Exercise brief - The full set of entries must be copied exactly.

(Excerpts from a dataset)
====================

(** [v || null]: [undefined] and [null] are falsy, objects and functions are
    truthy. *)
Definition or_null (v : Value) : Value :=
  match v with
  | VUndefined | VNull => VNull
  | VArray l => VArray l
  | VMember name => VMember name
  end.

(** An inherited member inside a template literal: the text of a built-in
    function, or of the prototype object. *)
Definition member_text (name : string) : string :=
  if String.eqb name "__proto__" then "[object Object]"
  else if String.eqb name "constructor" then "function Object() { [native code] }"
  else "function " +:+ name +:+ "() { [native code] }".

(** ** Outcomes and errors *)

Inductive Error :=
| TypeError (msg : string)
| Rejected (msg : string).

Inductive Outcome (A : Type) :=
| Done (a : A)
| Throw (e : Error).
Arguments Done {A} a.
Arguments Throw {A} e.

(** ** Sample data

    A configuration mapping ["python"] to the array [[".py"]], a few Gists and
    files, and plain stand-ins for the helpers of [../utils]; the closed
    examples below are stated on them. *)

Definition python_arrays : gmap loc (list string) := {[ 1%positive := [".py"] ]}.

Definition python_config (key : string) : gmap string loc :=
  if String.eqb key "languageMappings" then {[ "python" := 1%positive ]} else ∅.

Definition notes_py_gist : Gist :=
  mkGist "a1" [("notes.py_", mkGistFile "notes.py_" "%time")] true None.

Definition notes_txt_gist : Gist :=
  mkGist "b2" [("notes.txt", mkGistFile "notes.txt" "hello")] false None.

Definition two_file_gist : Gist :=
  mkGist "c3" [("a.md", mkGistFile "a.md" "A"); ("b.md", mkGistFile "b.md" "B")]
         true (Some "two files").


Definition empty_id_gist : Gist :=
  mkGist "" [("x.txt", mkGistFile "x.txt" "x")] true None.

Definition sample_files : list GistFile :=
  [mkGistFile "one.txt" "1"; mkGistFile "two.txt" "2"].

Definition sample_label (gist : Gist) : string := gist_id gist.

Definition sample_description (gist : Gist) : string :=
  default "" (gist_description gist).

Definition sample_uri (gistId file : string) : string * string := (gistId, file).

Definition sample_decode (name : string) : string := name.

(** The text from the last dot on, or the empty string without a dot. *)
Fixpoint sample_extension (name : string) : string :=
  match name with
  | EmptyString => EmptyString
  | String c rest =>
      match sample_extension rest with
      | EmptyString =>
          if Ascii.eqb c "."%char then String c rest else EmptyString
      | ext => ext
      end
  end.

Definition sample_fs (uri : string * string) : option (list byte) :=
  Some (list_byte_of_string (snd uri)).

Definition sample_path (uri : string * string) : string := snd uri.

(** The text after the last slash. *)
Fixpoint sample_basename (path : string) : string :=
  match path with
  | EmptyString => EmptyString
  | String c rest =>
      if existsb (Ascii.eqb "/"%char) (list_ascii_of_string rest)
      then sample_basename rest
      else if Ascii.eqb c "/"%char then rest else String c rest
  end.

(** A file system in which every file but ["gone.txt"] exists. *)
Definition sample_fs_missing (uri : string * string) : option (list byte) :=
  if String.eqb (snd uri) "gone.txt" then None
  else Some (list_byte_of_string (snd uri)).

Section Commands.

(** Helpers of [../utils] and the host's URI type, which the commands only
    pass values through. *)
Context {Uri : Type}.
Variable getGistLabel : Gist -> string.
Variable getGistDescription : Gist -> string.
Variable fileNameToUri : string -> string -> Uri.
Variable stringToByteArray : string -> list byte.
Variable byteArrayToString : list byte -> string.
Variable decodeDirectoryName : string -> string.
Variable getFileExtension : string -> string.

(** Calls that leave the module, as they are issued. *)
Inductive Event :=
| EListShow (placeholder : string) (items : list GistQuickPickItem)
| EListHide
| EInputBox (prompt : string)
| EProgress (title : string)
| ENewGist (files : list GistFile) (isPublic : bool)
           (description : option string) (isNotebook : bool)
| EWriteFile (uri : Uri) (bytes : list byte)
| EOutput (line : string)
| EShowQuickPickGists (items : list PasteItem) (placeHolder : string)
| EShowQuickPickFiles (items : list string) (placeHolder : string)
| EReadFile (uri : Uri)
| EInsert (contents : string).

(** A computation: the events it issued and how it ended. *)
Definition M (A : Type) : Type := list Event * Outcome A.

#[local] Instance M_ret : MRet M := fun A a => ([], Done a).
#[local] Instance M_bind : MBind M := fun A B f m =>
  match m with
  | (t, Done a) => let '(t', o) := f a in (t ++ t', o)
  | (t, Throw e) => (t, Throw e)
  end.

Definition emit (e : Event) : M unit := ([e], Done tt).
Definition throw {A : Type} (e : Error) : M A := ([], Throw e).

Definition trace {A : Type} (m : M A) : list Event := fst m.
Definition outcome {A : Type} (m : M A) : Outcome A := snd m.

(** [Promise.all(xs.map(f))]: every task is started, in order. *)
Fixpoint Promise_all (tasks : list (M unit)) : M unit :=
  match tasks with
  | [] => mret tt
  | task :: rest => task;; Promise_all rest
  end.

(** [window.withProgress(options, task)] shows the notification and runs the
    task once. *)
Definition withProgress (title : string) (task : M unit) : M unit :=
  emit (EProgress title);; task.

Definition writeFile (uri : Uri) (bytes : list byte) : M unit :=
  emit (EWriteFile uri bytes).

Definition newGist (files : list GistFile) (isPublic : bool)
    (description : option string) (isNotebook : bool) : M unit :=
  emit (ENewGist files isPublic description isNotebook).

(** ** [newGistWithFiles]
    [answer] is what the input box resolves to: the text entered, or
    [undefined] when the box is dismissed. *)
Definition newGistWithFiles (isPublic : bool) (files : list GistFile)
    (answer : option string) : M unit :=
  emit (EInputBox "Enter an optional description for the new Gist");;
  let description := answer in
  withProgress "Creating Gist..." (newGist files isPublic description false).

(** ** [promptForGistSelection] *)

Definition gistToItem (gist : Gist) : GistQuickPickItem :=
  {| label := getGistLabel gist;
     description := Some (getGistDescription gist);
     id := Some (gist_id gist);
     alwaysShow := None |}.

(** The handler registered with [list.onDidAccept]. *)
Definition onDidAccept (files : list GistFile)
    (selectedItems : list GistQuickPickItem) (answer : option string) : M unit :=
  let gist := head selectedItems in
  emit EListHide;;
  match gist with
  | None => throw (TypeError "Cannot read properties of undefined (reading 'id')")
  | Some gist =>
      match truthy (id gist) with
      | Some target =>
          withProgress "Adding file(s)..."
            (Promise_all
               (map (fun file =>
                       writeFile
                         (fileNameToUri target (filename file))
                         (stringToByteArray (content file)))
                    files))
      | None =>
          let isPublic := String.eqb (label gist) CREATE_PUBLIC_GIST_ITEM in
          newGistWithFiles isPublic files answer
      end
  end.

====================

Output for this task -
(** [v || null]: [undefined] and [null] are falsy, objects and functions are
    truthy. *)
Definition or_null (v : Value) : Value :=
  match v with
  | VUndefined | VNull => VNull
  | VArray l => VArray l
  | VMember name => VMember name
  end.

(** An inherited member inside a template literal: the text of a built-in
    function, or of the prototype object. *)
Definition member_text (name : string) : string :=
  if String.eqb name "__proto__" then "[object Object]"
  else if String.eqb name "constructor" then "function Object() { [native code] }"
  else "function " +:+ name +:+ "() { [native code] }".

(** ** Outcomes and errors *)

Inductive Error :=
| TypeError (msg : string)
| Rejected (msg : string).

Inductive Outcome (A : Type) :=
| Done (a : A)
| Throw (e : Error).
Arguments Done {A} a.
Arguments Throw {A} e.

(** ** Sample data

    A configuration mapping ["python"] to the array [[".py"]], a few Gists and
    files, and plain stand-ins for the helpers of [../utils]; the closed
    examples below are stated on them. *)

Definition python_arrays : gmap loc (list string) := {[ 1%positive := [".py"] ]}.

Definition python_config (key : string) : gmap string loc :=
  if String.eqb key "languageMappings" then {[ "python" := 1%positive ]} else ∅.

Definition notes_py_gist : Gist :=
  mkGist "a1" [("notes.py_", mkGistFile "notes.py_" "%time")] true None.

Definition notes_txt_gist : Gist :=
  mkGist "b2" [("notes.txt", mkGistFile "notes.txt" "hello")] false None.

Definition two_file_gist : Gist :=
  mkGist "c3" [("a.md", mkGistFile "a.md" "A"); ("b.md", mkGistFile "b.md" "B")]
         true (Some "two files").


Definition empty_id_gist : Gist :=
  mkGist "" [("x.txt", mkGistFile "x.txt" "x")] true None.

Definition sample_files : list GistFile :=
  [mkGistFile "one.txt" "1"; mkGistFile "two.txt" "2"].

Definition sample_label (gist : Gist) : string := gist_id gist.

Definition sample_description (gist : Gist) : string :=
  default "" (gist_description gist).

Definition sample_uri (gistId file : string) : string * string := (gistId, file).

Definition sample_decode (name : string) : string := name.

(** The text from the last dot on, or the empty string without a dot. *)
Fixpoint sample_extension (name : string) : string :=
  match name with
  | EmptyString => EmptyString
  | String c rest =>
      match sample_extension rest with
      | EmptyString =>
          if Ascii.eqb c "."%char then String c rest else EmptyString
      | ext => ext
      end
  end.

Definition sample_fs (uri : string * string) : option (list byte) :=
  Some (list_byte_of_string (snd uri)).

Definition sample_path (uri : string * string) : string := snd uri.

(** The text after the last slash. *)
Fixpoint sample_basename (path : string) : string :=
  match path with
  | EmptyString => EmptyString
  | String c rest =>
      if existsb (Ascii.eqb "/"%char) (list_ascii_of_string rest)
      then sample_basename rest
      else if Ascii.eqb c "/"%char then rest else String c rest
  end.

(** A file system in which every file but ["gone.txt"] exists. *)
Definition sample_fs_missing (uri : string * string) : option (list byte) :=
  if String.eqb (snd uri) "gone.txt" then None
  else Some (list_byte_of_string (snd uri)).

Section Commands.

(** Helpers of [../utils] and the host's URI type, which the commands only
    pass values through. *)
Context {Uri : Type}.
Variable getGistLabel : Gist -> string.
Variable getGistDescription : Gist -> string.
Variable fileNameToUri : string -> string -> Uri.
Variable stringToByteArray : string -> list byte.
Variable byteArrayToString : list byte -> string.
Variable decodeDirectoryName : string -> string.
Variable getFileExtension : string -> string.

(** Calls that leave the module, as they are issued. *)
Inductive Event :=
| EListShow (placeholder : string) (items : list GistQuickPickItem)
| EListHide
| EInputBox (prompt : string)
| EProgress (title : string)
| ENewGist (files : list GistFile) (isPublic : bool)
           (description : option string) (isNotebook : bool)
| EWriteFile (uri : Uri) (bytes : list byte)
| EOutput (line : string)
| EShowQuickPickGists (items : list PasteItem) (placeHolder : string)
| EShowQuickPickFiles (items : list string) (placeHolder : string)
| EReadFile (uri : Uri)
| EInsert (contents : string).

(** A computation: the events it issued and how it ended. *)
Definition M (A : Type) : Type := list Event * Outcome A.

#[local] Instance M_ret : MRet M := fun A a => ([], Done a).
#[local] Instance M_bind : MBind M := fun A B f m =>
  match m with
  | (t, Done a) => let '(t', o) := f a in (t ++ t', o)
  | (t, Throw e) => (t, Throw e)
  end.

Definition emit (e : Event) : M unit := ([e], Done tt).
Definition throw {A : Type} (e : Error) : M A := ([], Throw e).

Definition trace {A : Type} (m : M A) : list Event := fst m.
Definition outcome {A : Type} (m : M A) : Outcome A := snd m.

(** [Promise.all(xs.map(f))]: every task is started, in order. *)
Fixpoint Promise_all (tasks : list (M unit)) : M unit :=
  match tasks with
  | [] => mret tt
  | task :: rest => task;; Promise_all rest
  end.

(** [window.withProgress(options, task)] shows the notification and runs the
    task once. *)
Definition withProgress (title : string) (task : M unit) : M unit :=
  emit (EProgress title);; task.

Definition writeFile (uri : Uri) (bytes : list byte) : M unit :=
  emit (EWriteFile uri bytes).

Definition newGist (files : list GistFile) (isPublic : bool)
    (description : option string) (isNotebook : bool) : M unit :=
  emit (ENewGist files isPublic description isNotebook).

(** ** [newGistWithFiles]
    [answer] is what the input box resolves to: the text entered, or
    [undefined] when the box is dismissed. *)
Definition newGistWithFiles (isPublic : bool) (files : list GistFile)
    (answer : option string) : M unit :=
  emit (EInputBox "Enter an optional description for the new Gist");;
  let description := answer in
  withProgress "Creating Gist..." (newGist files isPublic description false).

(** ** [promptForGistSelection] *)

Definition gistToItem (gist : Gist) : GistQuickPickItem :=
  {| label := getGistLabel gist;
     description := Some (getGistDescription gist);
     id := Some (gist_id gist);
     alwaysShow := None |}.

(** The handler registered with [list.onDidAccept]. *)
Definition onDidAccept (files : list GistFile)
    (selectedItems : list GistQuickPickItem) (answer : option string) : M unit :=
  let gist := head selectedItems in
  emit EListHide;;
  match gist with
  | None => throw (TypeError "Cannot read properties of undefined (reading 'id')")
  | Some gist =>
      match truthy (id gist) with
      | Some target =>
          withProgress "Adding file(s)..."
            (Promise_all
               (map (fun file =>
                       writeFile
                         (fileNameToUri target (filename file))
                         (stringToByteArray (content file)))
                    files))
      | None =>
          let isPublic := String.eqb (label gist) CREATE_PUBLIC_GIST_ITEM in
          newGistWithFiles isPublic files answer
      end
  end.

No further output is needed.